WORK TO COMPLETE: For each line below that includes the string "rewrite", show the whole line.

Stored data
Lemma injectRecallContext_after_system_witness :
  injectionParts (mkRecallParts "" "" "" "cost: $&") <> [] /\
  contains "<system>" ("<system>Be brief." ++ "</system>" ++ "Hi") = true /\
  contains "</system>" "<system>Be brief." = false /\
  injectRecallContext ("<system>Be brief." ++ "</system>" ++ "Hi") (mkRecallParts "" "" "" "cost: $&")
  = "<system>Be brief." ++ "</system>" ++ nl ++ nl ++ recall_injection ["cost: </system>"] ++ "Hi".
Proof.
  split; [discriminate|]. split; [reflexivity|]. split; [reflexivity|].
  rewrite (injectRecallContext_after_system "<system>Be brief." "Hi"
             (mkRecallParts "" "" "" "cost: $&") ltac:(discriminate) eq_refl eq_refl).
  reflexivity.
Defined.

(** When none of the four parts contains a ["$"], the prompt
    [pre + "</system>" + post] (with no earlier ["</system>"]) becomes
    [pre + "</system>\n\n" + injection + post]. *)
Theorem injectRecallContext_after_system_plain (pre post : string) (ctx : RecallParts) :
  injectionParts ctx <> [] ->
  contains "<system>" (pre ++ "</system>" ++ post) = true ->
  contains "</system>" pre = false ->
  contains "$" (currentState ctx) = false ->
  contains "$" (graphContext ctx) = false ->
  contains "$" (recentUpdates ctx) = false ->
  contains "$" (semanticMemories ctx) = false ->
  injectRecallContext (pre ++ "</system>" ++ post) ctx
  = pre ++ "</system>" ++ nl ++ nl ++ recall_injection (injectionParts ctx) ++ post.
Proof.
  intros Hne Hs Hpre H1 H2 H3 H4. unfold injectRecallContext.
  pose proof (injectionParts_Forall (fun s => contains "$" s = false) ctx H1 H2 H3 H4) as Hall.
  destruct (injectionParts ctx) as [|q qs]; [contradiction|].
  rewrite Hs. unfold js_replace.
  rewrite (split_first_app "<"%char "/system>" pre post eq_refl Hpre).
  rewrite get_substitution_plain; [reflexivity|].
  unfold recall_injection. rewrite !contains_char_app.
  rewrite (contains_char_concat "$"%char (nl ++ nl) (q :: qs) eq_refl Hall).
  reflexivity.
Qed.

Lemma injectRecallContext_after_system_plain_witness :
  injectionParts (mkRecallParts "<current-state/>" "" "" "") <> [] /\
  injectRecallContext ("<system>Be brief." ++ "</system>" ++ "Hi")
    (mkRecallParts "<current-state/>" "" "" "")
  = "<system>Be brief." ++ "</system>" ++ nl ++ nl ++ recall_injection ["<current-state/>"] ++ "Hi".
Proof.
  split; [discriminate|].
  exact (injectRecallContext_after_system_plain "<system>Be brief." "Hi"
           (mkRecallParts "<current-state/>" "" "" "") ltac:(discriminate)
           eq_refl eq_refl eq_refl eq_refl eq_refl eq_refl).
Defined.

End RecallPromptTheorems.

WRITTEN ANSWER:
  rewrite (injectRecallContext_after_system "<system>Be brief." "Hi"
  rewrite Hs. unfold js_replace.
  rewrite (split_first_app "<"%char "/system>" pre post eq_refl Hpre).
  rewrite get_substitution_plain; [reflexivity|].
  unfold recall_injection. rewrite !contains_char_app.
  rewrite (contains_char_concat "$"%char (nl ++ nl) (q :: qs) eq_refl Hall).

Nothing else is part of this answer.